Any source managing a dms3 node may decide independently to assume a role as curator 3 providing information services on behalf of other peer-to-peer network nodes.

Installing the software

Installation instructions will be provided at a later time.

DMS3 builds on forked versions of key open source software components. We thank all open source contributors and acknowledge their community contributions. A partial list of key components is provided below, additional credits will be provided at a later time.

  • IPFS with modifications to support new capabilities. In particular dms3 adds the ability to manage document index repositories and dis-intermediated search.

  • Indri Search Engine as its underlying Search Engine (SE) with some modifications that allow extensible non-text data type support.

Configuring the software

When you initialize dms3 with the dms3 init command, dms3 uses a repository in the local file system.

By default, the repo is located at ~/.dms3. To change the repo location, set the $DMS3_PATH environment variable:

    export DMS3_PATH=/path/to/dms3repo

dms3 expands the use of local file system by using the index sub-folder within it for managing index repositories.

Decentralized applications (DApps)

Base command line interface (CLI)

Summary of index management commands

A summary of index repository life-cycle commands are listed below.

  • use config to get or set index parameters
  • use mkidx to create an index repository
  • use mkdoc to generate a document template to be indexed
  • use addoc to index a document
  • use rmdoc to delete a document added to an index repository
  • use ls to display a list of index repositories
  • use show to display a document in an index repository
  • use stat to display index repository statistics
  • use start to run in daemon mode
  • use stop to exit daemon mode
  • use restart to restart the daemon
  • use recover to destructively rebuild a corrupted index repository

When not running in daemon mode, each command affecting an index, first performs an integrity check on the index and may detect that the index has been corrupted. Some corruptions may be healed, in other cases the recover command must be used to destroy the corrupted index and rebuild the index from redundant storage. In daemon mode, index integrity checks are performed when the daemon first opens and index repository.
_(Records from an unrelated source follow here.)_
(** * libhoney-js: the transmission core of dist/libhoney.es.js

    A shallow embedding of the batch aggregator, the validated event, the
    [Transmission] dispatcher and the response queue of [Libhoney], followed
    by the properties checked against them.

    Conventions of the embedding.
    - JavaScript numbers that carry measurements ([sampleRate], the value of
      the random source, JSON numbers) are IEEE-754 binary64 values
      ([PrimFloat.float]), and so is the option [batchSizeTrigger], which
      the constructor passes through [Math.max] and the dispatcher hands to
      [>=] and to [splice]: NaN, the infinities and fractions go through all
      three.  The other numbers that count things (queue lengths, the time,
      concurrency and capacity options, HTTP status codes, clock readings in
      milliseconds) are integers in [Z].
    - A JavaScript object used as a record of named properties is an
      association list in insertion order, which is the order [Object.keys]
      enumerates non-index keys in.
    - Events are held by value: every queue slot owns its event, and a
      function that assigns [ev.encodeError] returns the updated events.
    - A call of the response callback is recorded in a log; the callback
      itself is application code and is taken not to throw.
    - Platform services ([JSON.stringify], [URL], [String.prototype.trim])
      are the fields of the class [Platform]. *)

From Stdlib Require Import ZArith List String Ascii Bool Lia DecimalString.
From Stdlib Require Import Floats.PrimFloat Numbers.Cyclic.Int63.Uint63.
From Stdlib Require Import Floats.SpecFloat Floats.FloatOps Floats.FloatAxioms.
Import ListNotations.

Set Warnings "-register-all,-inexact-float".
Local Open Scope Z_scope.
Local Open Scope list_scope.

(* ------------------------------------------------------------------ *)
(** ** JavaScript values *)

(** An [Error] object with the properties the library reads or writes:
    [name], [message], [status] (assigned for a non-2xx response) and
    [timeout] (assigned [true] for an aborted request, absent otherwise). *)
Record JsError : Type := mkError {
  name : string;
  message : string;
  status : option Z;
  timeout : bool
}.

(** [new Error(reason)] *)
Definition newError (reason : string) : JsError :=
  mkError "Error" reason None false.

Inductive Value : Type :=
| VUndefined
| VNull
| VBool (b : bool)
| VNumber (x : float)
| VBigInt (n : Z)
| VString (s : string)
| VDate (t : float)
| VError (e : JsError)
| VArray (xs : list Value)
| VObject (props : list (string * Value)).

(** ToBoolean of a number: [0], [-0] and [NaN] are falsy. *)
Definition truthy_number (x : float) : bool :=
  negb (PrimFloat.is_zero x || PrimFloat.is_nan x).

(** ToBoolean, as the [if (x)] tests of the source apply it. *)
Definition truthy (v : Value) : bool :=
  match v with
  | VUndefined | VNull => false
  | VBool b => b
  | VNumber x => truthy_number x
  | VBigInt n => negb (n =? 0)
  | VString s => negb (String.eqb s "")
  | VDate _ | VError _ | VArray _ | VObject _ => true
  end.

(** The number with the value of an integer. *)
Definition number_of_Z (z : Z) : float :=
  if z <? 0 then PrimFloat.opp (PrimFloat.of_uint63 (Uint63.of_Z (- z)))
  else PrimFloat.of_uint63 (Uint63.of_Z z).

(** [Math.max(x, y)]: NaN when an argument is NaN, and [+0] above
    [-0]. *)
Definition Math_max (x y : float) : float :=
  if PrimFloat.is_nan x || PrimFloat.is_nan y then PrimFloat.nan
  else if PrimFloat.ltb x y then y
  else if PrimFloat.ltb y x then x
  else if PrimFloat.get_sign x then y else x.

(** The result of the abstract operation ToIntegerOrInfinity. *)
Inductive IntegerOrInfinity : Type :=
| Integer (z : Z)
| PlusInfinity
| MinusInfinity.

(** ToIntegerOrInfinity: 0 for NaN and the zeros, an infinity for itself,
    and a finite number truncated towards zero, read off the sign, mantissa
    and exponent of the number. *)
Definition ToIntegerOrInfinity (x : float) : IntegerOrInfinity :=
  match Prim2SF x with
  | S754_nan | S754_zero _ => Integer 0
  | S754_infinity false => PlusInfinity
  | S754_infinity true => MinusInfinity
  | S754_finite s m e =>
      let mantissa := if s then Z.neg m else Z.pos m in
      Integer (if 0 <=? e then mantissa * 2 ^ e
               else Z.quot mantissa (2 ^ (- e)))
  end.

(** [n >= x] for an integer [n] that converts to a number exactly, as the
    length of an array does: the comparison of the two values, false when
    [x] is NaN. *)
Definition geb_number (n : Z) (x : float) : bool :=
  match Prim2SF x with
  | S754_nan => false
  | S754_infinity s => s
  | S754_zero _ => 0 <=? n
  | S754_finite s m e =>
      let mantissa := if s then Z.neg m else Z.pos m in
      if 0 <=? e then mantissa * 2 ^ e <=? n else mantissa <=? n * 2 ^ (- e)
  end.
Base graphic user interface (GUI)

To-Be-Specified

Search Engine

DMS3 uses Vank as its underlying Search Engine (SE). Vank is a forked version of the open source Indri Search Engine augmented with a library that allows extensible application data type support.

Refer to the following page for a background on the Indri search engine.

Refer to Indri repository structure for a discussion of the repository on disk structure.

Refer to Indri parameters file for a discussion of search engine indexer configuration parameters.

Application Programming Interface (API)

DMS3 provides an API to simplify dapp development that targets the platform. Details of the dms3api will be provided at a later time.

The API helps dapps create or connect to multiple index repositories. Each repository has an active in-memory index where new documents are added to the index dynamically. In-memory indexes are written out to disk for durability, and when the number of indexes grows a background process merges repository indexes consolidating them on disk. All this dynamic index management is performed by the search engine for each of the connected repository contexts.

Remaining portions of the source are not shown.